- [What you are asked to do]: Among the lines below, copy exactly those from the one with "(forall schema, r" through the one with "destruct (get_json_schema_infers self", counting both ends.

Stored data entries

(** [list_files] returns, touches only its own cache, and infers
    nothing. *)
Lemma list_files_spec self w :
  exists files w0 tr,
    list_files self w = Some (Return files, w0) /\
    trace w0 = trace w ++ tr /\
    inferred_files tr = [] /\
    get_json_schema_cache w0 = get_json_schema_cache w /\
    list_files_cache w0 = Some files /\
    match list_files_cache w with
    | Some cached => files = cached /\ w0 = w
    | None => files = list_matching_files (_stream_reader self)
                        (Config.globs (config self)) None
    end.
Proof.
  unfold list_files. destruct (list_files_cache w) as [cached|] eqn:Ec.
  - exists cached, w, []. by rewrite app_nil_r.
  - eexists _, _, [_]. cbn. split; [reflexivity|]. done.
Qed.

(** What a first call of [get_json_schema] does when there is no declared
    schema: it runs [infer_schema] on [sample], under a world in which
    nothing was inferred yet. *)
Lemma get_json_schema_infers self sched w files w0 :
  truthy (Config.input_schema (config self)) = false ->
  get_json_schema_cache w = None ->
  list_files self w = Some (Return files, w0) ->
  let k := max_n_files_for_schema_inference (_discovery_policy self) in
  let sample :=
    if Z.of_nat (length files) >? k
    then slice_to k (sorted_reverse last_modified files)
    else files in
  exists w1 tr1,
    trace w1 = trace w ++ tr1 /\ inferred_files tr1 = [] /\
    get_json_schema self sched w
    = match infer_schema self sched sample w1 with
      | Some (Return schema, w2) =>
          Some (Return schema,
                {| trace := trace w2;
                   get_json_schema_cache := Some schema;
                   list_files_cache := list_files_cache w2;
                   loop_tasks := loop_tasks w2;
                   next_task_id := next_task_id w2 |})
      | Some (Raise e, w2) => Some (Raise e, w2)
      | None => None
      end.
Proof.
  intros Htruthy Hcache Hlist k sample.
  destruct (list_files_spec self w)
    as (files' & w0' & tr0 & Hlist' & Htr0 & Hinf0 & _).
  rewrite Hlist in Hlist'. inversion Hlist'; subst files' w0'. clear Hlist'.
  unfold get_json_schema. rewrite Hcache.
  unfold get_json_schema__wrapped__. rewrite Htruthy.
  unfold mbind at 1, M_bind at 1.
  rewrite (bind_return _ _ _ _ _ Hlist). subst sample k.
  destruct (Z.of_nat (length files) >? _).
  - match goal with
    | |- context [emit ?e] => exists (record_event e w0), (tr0 ++ [e])
    end.
    split; [cbn; by rewrite Htr0, <- app_assoc|].
    split; [by rewrite inferred_files_app, Hinf0|].
    erewrite (bind_return (emit _)); [|reflexivity].
    by destruct (infer_schema _ _ _ _) as [[[schema|e] w2]|].
  - exists w0, tr0. do 2 (split; [done|]).
    by destruct (infer_schema _ _ _ _) as [[[schema|e] w2]|].
Qed.

(** The sample is the listing when it is short enough, and otherwise the
    [k] most preferred positions. *)
Lemma sample_spec files k :
  0 <= k ->
  let sample := if Z.of_nat (length files) >? k
                then slice_to k (sorted_reverse last_modified files)
                else files in
  (Z.of_nat (length files) <= k -> sample = files) /\
  (k < Z.of_nat (length files) ->
   exists chosen : list (nat * RemoteFile),
     sample = map snd chosen /\
     Z.of_nat (length chosen) = k /\
     NoDup (map fst chosen) /\
     (forall i f, (i, f) ∈ chosen -> files !! i = Some f) /\
     StronglySorted preferred chosen /\
     (forall p j g, p ∈ chosen -> files !! j = Some g ->
                    j ∉ map fst chosen -> preferred p (j, g))).
Proof.
  intros Hk sample. subst sample.
  destruct (Z.gtb_spec (Z.of_nat (length files)) k) as [Hgt|Hle].
  - split; [lia|]. intros _.
    destruct (take_sorted_reverse files (Z.to_nat k))
      as (chosen & Htake & Hlen & H);
      [lia|].
    exists chosen. rewrite slice_to_nonneg by done.
    split; [done|]. split; [lia|done].
  - split; [done|lia].
Qed.

(** [C3]  On a first call of [get_json_schema] without a declared schema,
    with [N] listed files and [k = max_n_files_for_schema_inference >= 0]:
    the files on which inference is launched are, in order, a prefix of
    a list [sample], and all of [sample] when the call returns a schema.
    With a concurrency limit [n >= 0], inference is launched in any case
    on the first [n + 1] files of [sample], and the call does return a
    schema, having launched inference on all of [sample], when the parser
    infers a schema for every file of [sample].
    When [N <= k], [sample] is the listing unchanged.  When [N > k],
    [sample] consists of [k] distinct listing positions, each preferred
    (modified strictly later, or at the same instant and listed earlier)
    to every position that is not in it. *)
Theorem get_json_schema_samples_latest self sched w files w0 :
  0 <= max_n_files_for_schema_inference (_discovery_policy self) ->
  truthy (Config.input_schema (config self)) = false ->
  get_json_schema_cache w = None ->
  list_files self w = Some (Return files, w0) ->
  exists sample r w' tr,
    get_json_schema self sched w = Some (r, w') /\
    trace w' = trace w ++ tr /\
    inferred_files tr `prefix_of` sample /\
    (forall schema, r = Return schema -> inferred_files tr = sample) /\
    (0 <= n_concurrent_requests (_discovery_policy self) ->
     take (Z.to_nat (n_concurrent_requests (_discovery_policy self) + 1))
          sample `prefix_of` inferred_files tr) /\
    (0 <= n_concurrent_requests (_discovery_policy self) ->
     (forall file, file ∈ sample ->
        exists s,
          infer_schema_of (_get_parser (Config.file_type (config self)))
                          file (_stream_reader self) = Return s) ->
     exists schema, r = Return schema /\ inferred_files tr = sample) /\
    (Z.of_nat (length files)
     <= max_n_files_for_schema_inference (_discovery_policy self) ->
     sample = files) /\
    (max_n_files_for_schema_inference (_discovery_policy self)
     < Z.of_nat (length files) ->
     exists chosen : list (nat * RemoteFile),
       sample = map snd chosen /\
       Z.of_nat (length chosen)
       = max_n_files_for_schema_inference (_discovery_policy self) /\
       NoDup (map fst chosen) /\
       (forall i f, (i, f) ∈ chosen -> files !! i = Some f) /\
       StronglySorted preferred chosen /\
       (forall p j g, p ∈ chosen -> files !! j = Some g ->
                      j ∉ map fst chosen -> preferred p (j, g))).
Proof.
  intros Hk Htruthy Hcache Hlist.
  destruct (get_json_schema_infers self sched w files w0 Htruthy Hcache Hlist)
    as (w1 & tr1 & Htr1 & Hinf1 & Hrun).
  set (k := max_n_files_for_schema_inference (_discovery_policy self)) in *.
  set (sample := if Z.of_nat (length files) >? k
                 then slice_to k (sorted_reverse last_modified files)
                 else files) in *.
  destruct (_infer_schema_launches self sched sample w1)
    as (r & w2 & tr2 & Hinfer & Htr2 & _ & Hpre & _ & Hres).
  unfold infer_schema in Hrun. rewrite Hinfer in Hrun.
  assert (inferred_files (tr1 ++ tr2) = inferred_files tr2) as Hproj.
  { by rewrite inferred_files_app, Hinf1. }
  destruct (sample_spec files k Hk) as [Hshort Hlong].
  assert (0 <= n_concurrent_requests (_discovery_policy self) ->
          take (Z.to_nat (n_concurrent_requests (_discovery_policy self) + 1))
               sample `prefix_of` inferred_files tr2) as Hbatch.
  { intros Hn.
    by destruct (_infer_schema_first_batch self sched sample w1 r w2 tr2 Hn
                   Hinfer Htr2). }
  assert (0 <= n_concurrent_requests (_discovery_policy self) ->
          (forall file, file ∈ sample ->
             exists s,
               infer_schema_of (_get_parser (Config.file_type (config self)))
                               file (_stream_reader self) = Return s) ->
          exists schema, r = Return schema /\ inferred_files tr2 = sample)
    as Hreturns.
  { intros Hn Hall.
    destruct (_infer_schema_first_batch self sched sample w1 r w2 tr2 Hn
                Hinfer Htr2) as [_ Hret].
    destruct (Hret Hall) as (schema & ->). exists schema.
    split; [done|]. by eapply Hres. }
  exists sample, r.
  destruct r as [schema|e].
  - eexists _, (tr1 ++ tr2). split; [exact Hrun|]. cbn.
    split; [by rewrite Htr2, Htr1, <- app_assoc|].
    rewrite Hproj. split; [done|]. split; [intros _ _; by eapply Hres|].
    do 2 (split; [done|]). by split.
  - exists w2, (tr1 ++ tr2). split; [exact Hrun|].
    split; [by rewrite Htr2, Htr1, <- app_assoc|].
    rewrite Hproj. split; [done|]. split; [done|].
    do 2 (split; [done|]). by split.
Qed.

- [Completed task]:
    (forall schema, r = Return schema -> inferred_files tr = sample) /\
    (0 <= n_concurrent_requests (_discovery_policy self) ->
     take (Z.to_nat (n_concurrent_requests (_discovery_policy self) + 1))
          sample `prefix_of` inferred_files tr) /\
    (0 <= n_concurrent_requests (_discovery_policy self) ->
     (forall file, file ∈ sample ->
        exists s,
          infer_schema_of (_get_parser (Config.file_type (config self)))
                          file (_stream_reader self) = Return s) ->
     exists schema, r = Return schema /\ inferred_files tr = sample) /\
    (Z.of_nat (length files)
     <= max_n_files_for_schema_inference (_discovery_policy self) ->
     sample = files) /\
    (max_n_files_for_schema_inference (_discovery_policy self)
     < Z.of_nat (length files) ->
     exists chosen : list (nat * RemoteFile),
       sample = map snd chosen /\
       Z.of_nat (length chosen)
       = max_n_files_for_schema_inference (_discovery_policy self) /\
       NoDup (map fst chosen) /\
       (forall i f, (i, f) ∈ chosen -> files !! i = Some f) /\
       StronglySorted preferred chosen /\
       (forall p j g, p ∈ chosen -> files !! j = Some g ->
                      j ∉ map fst chosen -> preferred p (j, g))).
Proof.
  intros Hk Htruthy Hcache Hlist.
  destruct (get_json_schema_infers self sched w files w0 Htruthy Hcache Hlist)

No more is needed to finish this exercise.